Das Bundesverwaltungsgericht sah das aber anders: Weil der Unternehmensname dem Nachnamen des Beschwerdeführers entsprach, nahm das Gericht ohne Weiteres Personenbezug an. Ganz selbstverständlich ist das nicht: Offensichtlich nutzte der Beschwerdeführer die Domain (und auch die office@-Adresse) für sein Baugeschäft. Soll jede E-Mail-Adresse unter dieser Domain ein personenbezogenes Datum des Beschwerdeführers sein. Sind mail@haerting.de und schirmbacher@haerting.de personenbezogene Daten von Niko Härting, nachdem unsere Kanzlei benannt wurde. Einmal mehr zeigt sich, dass differenziert werden muss: Werden Adressen geschäftlich genutzt, ist für Personenbezug nur Raum, wenn die Adressen wirklich auf eine natürliche Person hindeuten. Während schirmbacher@haerting.de ein personenbezogenes Datum von mir ist, hat mail@haerting.de gar keinen Personenbezug. Bei Kleinstunternehmen mag das anders zu beurteilen sein. Der Fall zeigt aber, dass bei der Verarbeitung von E-Mail-Adressen im Zweifel davon ausgegangen werden sollte, dass es sich um Daten mit Personenbezug handelt.

Auch für öffentlich verfügbare Daten gilt die DSGVO

Auch das zweite Argument des Krankenhausträgers überzeugte das Bundesverwaltungsgericht nicht: Dass die Adresse auf der Website des Unternehmens öffentlich gemacht wurde, rechtfertige die Nutzung dieser Adresse zur geschäftlichen Kontaktaufnahme bezüglich des Unternehmens. Eine Verarbeitung zum Zwecke der Übermittlung von Patienteninformationen sei damit nicht gerechtfertigt. Auch für öffentlich verfügbare personenbezogene Daten gelte das Datenschutzrecht. Gegen diese Argumentation ist wohl nichts einzuwenden. Entscheidend ist der Verarbeitungszweck. Der stand hier offenbar nicht im Zusammenhang mit dem Grund für die Veröffentlichung.

Fehler schützt vor Strafe nicht

Dass es sich im konkreten Fall um einen Fehler handelte, half dem Krankenhaus nicht.
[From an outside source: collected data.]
(** [Object.entries(o)]: own properties whose key is an array index come
    first, in ascending numeric order; the others follow in creation
    order. *)
Definition Object_entries {V : Type} (o : object V) : list (string * V) :=
  sortByIndex (filter isArrayIndex o)
  ++ filter (fun e => negb (isArrayIndex e)) o.

End JS.

Import JS.

(* ================================================================== *)
(** * The input snapshot ([AllRelevantEntitiesQuery]) *)
(* ================================================================== *)

(** The generated query type is read off the fields the mapper accesses.
    Every numeric field is a raw scalar; the mapper converts it with
    [Number] or [BigInt] where it uses it. *)

Module Token.
Record t : Type := { id : string; symbol : string }.
End Token.

(** The [account], [sender] and [receiver] of a relation. *)
Module AccountRef.
Record t : Type := { id : string; isSuperApp : bool }.
End AccountRef.

(** The [pool] of a membership or distributorship. *)
Module PoolRef.
Record t : Type := {
  id : string;
  token : Token.t;
  flowRate : jsval;
  totalUnits : jsval;
  createdAtBlockNumber : jsval;
  createdAtTimestamp : jsval;
  updatedAtBlockNumber : jsval;
  updatedAtTimestamp : jsval
}.
End PoolRef.

Module PoolMember.
Record t : Type := {
  account : AccountRef.t;
  pool : PoolRef.t;
  units : jsval;
  createdAtBlockNumber : jsval;
  createdAtTimestamp : jsval;
  updatedAtBlockNumber : jsval;
  updatedAtTimestamp : jsval
}.
End PoolMember.

Module PoolDistributor.
Record t : Type := {
  account : AccountRef.t;
  pool : PoolRef.t;
  flowRate : jsval;
  createdAtBlockNumber : jsval;
  createdAtTimestamp : jsval;
  updatedAtBlockNumber : jsval;
  updatedAtTimestamp : jsval
}.
End PoolDistributor.

Module Stream.
Record t : Type := {
  sender : AccountRef.t;
  receiver : AccountRef.t;
  token : Token.t;
  currentFlowRate : jsval;
  createdAtBlockNumber : jsval;
  createdAtTimestamp : jsval;
  updatedAtBlockNumber : jsval;
  updatedAtTimestamp : jsval
}.
End Stream.

Module AccountTokenSnapshot.
Record t : Type := {
  createdAtBlockNumber : jsval;
  createdAtTimestamp : jsval;
  updatedAtBlockNumber : jsval;
  updatedAtTimestamp : jsval
}.
End AccountTokenSnapshot.

Module Account.
Record t : Type := {
  id : string;
  isSuperApp : bool;
  createdAtBlockNumber : jsval;
  createdAtTimestamp : jsval;
  updatedAtBlockNumber : jsval;
  updatedAtTimestamp : jsval;
  accountTokenSnapshots : list AccountTokenSnapshot.t
}.
End Account.

Module Pool.
Record t : Type := {
  id : string;
  createdAtBlockNumber : jsval;
  createdAtTimestamp : jsval;
  updatedAtBlockNumber : jsval;
  updatedAtTimestamp : jsval;
  poolMembers : list PoolMember.t;
  poolDistributors : list PoolDistributor.t
}.
End Pool.

(** [_meta.block]; [timestamp] is nullable in the schema. *)
Module Block.
Record t : Type := { number : jsval; timestamp : option jsval }.
End Block.

Module Meta.
Record t : Type := { block : Block.t }.
End Meta.

Module Query.
Record t : Type := {
  selectedAccounts : list Account.t;
  selectedPools : list Pool.t;
  poolMembers : list PoolMember.t;
  poolDistributors : list PoolDistributor.t;
  streams : list Stream.t;
  _meta : option Meta.t
}.
End Query.

(* ================================================================== *)
(** * The output graph *)
(* ================================================================== *)

(** [PartialNode["data"]]: the three flags may be left [undefined]. *)
Module NodeData.
Record t : Type := {
  isPool : option bool;
  isSuperApp : option bool;
  isSelected : option bool;
  createdAtBlockNumber : number;
  createdAtTimestamp : number;
  updatedAtBlockNumber : number;
  updatedAtTimestamp : number
}.
End NodeData.

Module PartialNode.
Record t : Type := { id : string; data : NodeData.t }.
End PartialNode.

Module Position.
Record t : Type := { x : Z; y : Z }.
End Position.

(** [MyNode["data"]]: the partial data spread out, then [chain], [address]
    and [label]. *)
Module MyNodeData.
Record t : Type := {
  isPool : option bool;
  isSuperApp : option bool;
  isSelected : option bool;
  createdAtBlockNumber : number;
  createdAtTimestamp : number;
  updatedAtBlockNumber : number;
  updatedAtTimestamp : number;
  chain : number;
  address : string;
  label : string
}.
End MyNodeData.

Module MyNode.
Record t : Type := {
  id : string;
  data : MyNodeData.t;
  type : string;
  position : Position.t
}.
End MyNode.

Module EdgeToken.
Record t : Type := { id : string; symbol : string }.
End EdgeToken.

(** [PartialEdge["data"]]; [flowRate] is a bigint. *)
Module EdgeData.
Record t : Type := { token : EdgeToken.t; flowRate : Z }.
End EdgeData.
Im Gegenteil: Gerade weil es sich um ein Fehler handelte, kämen zulässige Verarbeitungszwecke nicht in Betracht.

Keine Meldepflicht

Mit der Entscheidung nicht verbunden ist im Übrigen eine Aussage dazu, ob hier ein meldepflichtiger Datenschutzverstoß vorliegt. Nach Art. 33 DSGVO muss ein Datenschutzverstoß der zuständigen Aufsichtsbehörde gemeldet werden, es sei denn, dass die „Verletzung des Schutzes personenbezogener Daten voraussichtlich nicht zu einem Risiko für die Rechte und Freiheiten natürlicher Personen führt“. Hier ist ein Risiko für den späteren Beschwerdeführer nicht erkennbar. Auch deshalb war ein Bußgeld oder eine andere Sanktion des Krankenhausträgers nicht angezeigt.